The notification is provided to enable Customer, as Controller, to meet its own obligation to notify the SDAIA breach-notification service within the 72-hour window set by the PDPL Implementing Regulations and, where applicable, to notify affected data subjects without undue delay. KINDI will cooperate reasonably with Customer in meeting that obligation.

By default, KINDI processes Customer Personal Data inside the Kingdom of Saudi Arabia and does not transfer it outside the Kingdom in the course of providing the masking service. Where a Sub-processor listed in § VII operates outside the Kingdom for a function ancillary to the masking itself (for example, transactional email), KINDI applies the safeguards required by the Transfer Regulation, including, as appropriate, Saudi standard contractual clauses for the relevant Controller-to-Processor or Processor-to-Processor relationship, and a Transfer Risk Assessment under Article 7 of the same regulation.

For the avoidance of doubt: where Customer instructs its own client to send the masked text returned by KINDI to a frontier language model outside the Kingdom, that onward transfer is performed by Customer, not by KINDI. Customer remains the Controller for that transfer and is responsible for the corresponding safeguards.
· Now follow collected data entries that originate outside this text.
(** * Awladna front end: chat sessions, the message pipeline and the offline outbox

    A shallow embedding of
      - [src/context/ChatContext.tsx]   (the session store),
      - [src/api/chat.ts]               ([fetchChatResponse]),
      - [src/hooks/useChatMessages.ts]  ([addUserMessage], [addAIMessage]),
      - [src/pages/Chat.tsx]            ([sendMessage]),
      - [src/utils/outboxStore.ts]      (the IndexedDB outbox),
      - [public/service-worker.js]      (the "online" handler),
    followed by the properties of these functions.

    Conventions.  A [string] is a sequence of code units below 256.  The
    browser (clock, local storage, network, IndexedDB, toasts) and the React
    state (context, hook and page state) live in one record [World]; a
    JavaScript function is a computation in the monad [Js], which threads the
    world and either returns or throws. *)

From Stdlib Require Import ZArith QArith Ascii String Sorted OrderedTypeEx.
From stdpp Require Import base option list strings pretty gmap.

Local Open Scope string_scope.
Local Open Scope list_scope.
Local Open Scope Z_scope.

(** ** JavaScript built-ins used by the sources *)

Module Builtin.

(** [WhiteSpace] and [LineTerminator] code units below 256: TAB, LF, VT,
    FF, CR, SP and NBSP. *)
Definition is_white_space (c : ascii) : bool :=
  let n := N_of_ascii c in
  ((9 <=? n)%N && (n <=? 13)%N) || (n =? 32)%N || (n =? 160)%N.

Fixpoint trimStart (s : string) : string :=
  match s with
  | EmptyString => EmptyString
  | String c s' => if is_white_space c then trimStart s' else s
  end.

Definition trimEnd (s : string) : string :=
  String.rev (trimStart (String.rev s)).

(** [String.prototype.trim] *)
Definition trim (s : string) : string := trimEnd (trimStart s).

(** Truthiness of a string: every string but the empty one. *)
Definition truthy (s : string) : bool :=
  match s with EmptyString => false | String _ _ => true end.

(** Truthiness of [string | null]. *)
Definition truthy_opt (o : option string) : bool :=
  match o with Some s => truthy s | None => false end.

(** [Number.prototype.toString] on an integral time value. *)
Definition toString (n : Z) : string := pretty n.

(** Left-pads a non-negative integer with zeros to [w] digits. *)
Fixpoint zeros (n : nat) : string :=
  match n with O => "" | S n' => String "0" (zeros n') end.

Definition pad (w : nat) (n : Z) : string :=
  let s := pretty n in zeros (w - String.length s) +:+ s.

(** Civil date of a day number counted from 1970-01-01 (proleptic
    Gregorian calendar). *)
Definition civil_from_days (days : Z) : Z * Z * Z :=
  let z := days + 719468 in
  let era := z / 146097 in
  let doe := z - era * 146097 in
  let yoe := (doe - doe / 1460 + doe / 36524 - doe / 146096) / 365 in
  let doy := doe - (365 * yoe + yoe / 4 - yoe / 100) in
  let mp := (5 * doy + 2) / 153 in
  let d := doy - (153 * mp + 2) / 5 + 1 in
  let m := if mp <? 10 then mp + 3 else mp - 9 in
  let y := yoe + era * 400 + (if m <=? 2 then 1 else 0) in
  (y, m, d).

Definition year_string (y : Z) : string :=
  if (0 <=? y) && (y <=? 9999) then pad 4 y
  else if y <? 0 then "-" +:+ pad 6 (- y)
  else "+" +:+ pad 6 y.

(** [Date.prototype.toISOString] of the time value [t] (milliseconds since
    the epoch, UTC). *)
Definition toISOString (t : Z) : string :=
  let days := t / 86400000 in
  let ms := t mod 86400000 in
  let '(y, m, d) := civil_from_days days in
  year_string y +:+ "-" +:+ pad 2 m +:+ "-" +:+ pad 2 d +:+ "T" +:+
  pad 2 (ms / 3600000) +:+ ":" +:+ pad 2 (ms / 60000 mod 60) +:+ ":" +:+
  pad 2 (ms / 1000 mod 60) +:+ "." +:+ pad 3 (ms mod 1000) +:+ "Z".

End Builtin.

(** ** Data model *)

(** [ChatMessage] of [ChatContext.tsx] (the same shape as [Message] in
    [types/chat.ts]).  A sentiment score is carried as it came from the
    server and never computed on. *)
Module ChatMessage.
Record t := mk {
  id : string;
  text : string;
  fromChild : bool;
  timestamp : string;
  sentiment : option string;
  sentiment_score : option Q;
  suggestions : option (list string)
}.
End ChatMessage.

(** [Chat] of [ChatContext.tsx]: one session. *)
Module Chat.
Record t := mk {
  id : string;
  messages : list ChatMessage.t
}.
End Chat.

(** [AIResponse] of [api/chat.ts]. *)
Module AIResponse.
Record t := mk {
  response : string;
  sentiment : string;
  sentiment_score : Q;
  suggested_actions : list string
}.
End AIResponse.

(** *** IndexedDB keys and the outbox object store *)

(** The keys a record of the outbox can have: numbers, integral here (from
    the key generator or from the message), and strings (from the message,
    such as the [id] of a [ChatMessage]). *)
Inductive IDBKey :=
| NumKey (n : Z)
| StrKey (s : string).

(** The order of IndexedDB keys: every number is below every string,
    numbers by value, strings code unit by code unit. *)
Definition key_compare (a b : IDBKey) : comparison :=
  match a, b with
  | NumKey x, NumKey y => Z.compare x y
  | NumKey _, StrKey _ => Lt
  | StrKey _, NumKey _ => Gt
  | StrKey x, StrKey y => String.compare x y
  end.

(** A message handed to the outbox ([msg: any]): its [id] property when it
    has one, and its text. *)
Record OutboxMsg := {
  msg_id : option IDBKey;
  msg_text : string
}.

(** The object store ["outbox"], created with [keyPath: "id"] and
    [autoIncrement: true]: its records in ascending key order, each stored
    value carrying its key in [id], and the current number of its key
    generator. *)
Record ObjectStore := {
  records : list (IDBKey * string);
  generator : Z
}.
KINDI maintains an internal record of its processing activities sufficient to demonstrate compliance with this Addendum and the PDPL. On reasonable written request, and subject to confidentiality, KINDI will provide Customer with the information from that record necessary for Customer to satisfy its own Record-of-Processing-Activities obligation as Controller.

On reasonable written request, no more than once per twelve-month period save in response to a confirmed breach, KINDI will make available to Customer (or to an independent auditor mandated by Customer and bound by equivalent confidentiality obligations) the information necessary to demonstrate compliance with this Addendum. KINDI may satisfy this obligation by providing the most recent third-party attestation it holds, where the attestation addresses the relevant controls. Audit activities will be conducted during normal business hours, with reasonable advance notice, and in a manner that does not unreasonably interfere with KINDI’s operations.

Where Customer submits Sensitive Personal Data, including health data, Customer represents that it has (i) a lawful basis for the processing under the PDPL, (ii) obtained any explicit consent required, and (iii) applied any additional safeguards expected by the PDPL Implementing Regulations for Sensitive Personal Data, including the access-control minimisation expected of health data.

KINDI applies enhanced access controls to systems that process Sensitive Personal Data: a smaller authorised set, a shorter session lifetime, and additional logging. Because KINDI retains no Sensitive Personal Data after the round-trip of a request, the practical exposure of Sensitive Personal Data within KINDI’s estate is limited to the in-memory lifetime of a single request.

On termination of the agreement, KINDI will, at Customer’s choice, return or delete all Customer Personal Data in its possession, save to the extent that applicable law requires KINDI to retain a copy. Because KINDI does not retain Customer Personal Data in the ordinary course of providing the service, this obligation is generally limited to closing Customer’s account and revoking outstanding API keys, with the corresponding invalidation of every encrypted envelope previously issued under those keys.

The limitations and exclusions of liability stated in the Terms of Service apply equally to the parties’ obligations under this Addendum, save to the extent that applicable law prohibits a contractual limitation of liability for the relevant breach.

This Addendum is governed by the laws and regulations of the Kingdom of Saudi Arabia, including the PDPL and its PDPL Implementing Regulations. The competent courts of Riyadh have exclusive jurisdiction over any dispute arising out of or in connection with this Addendum.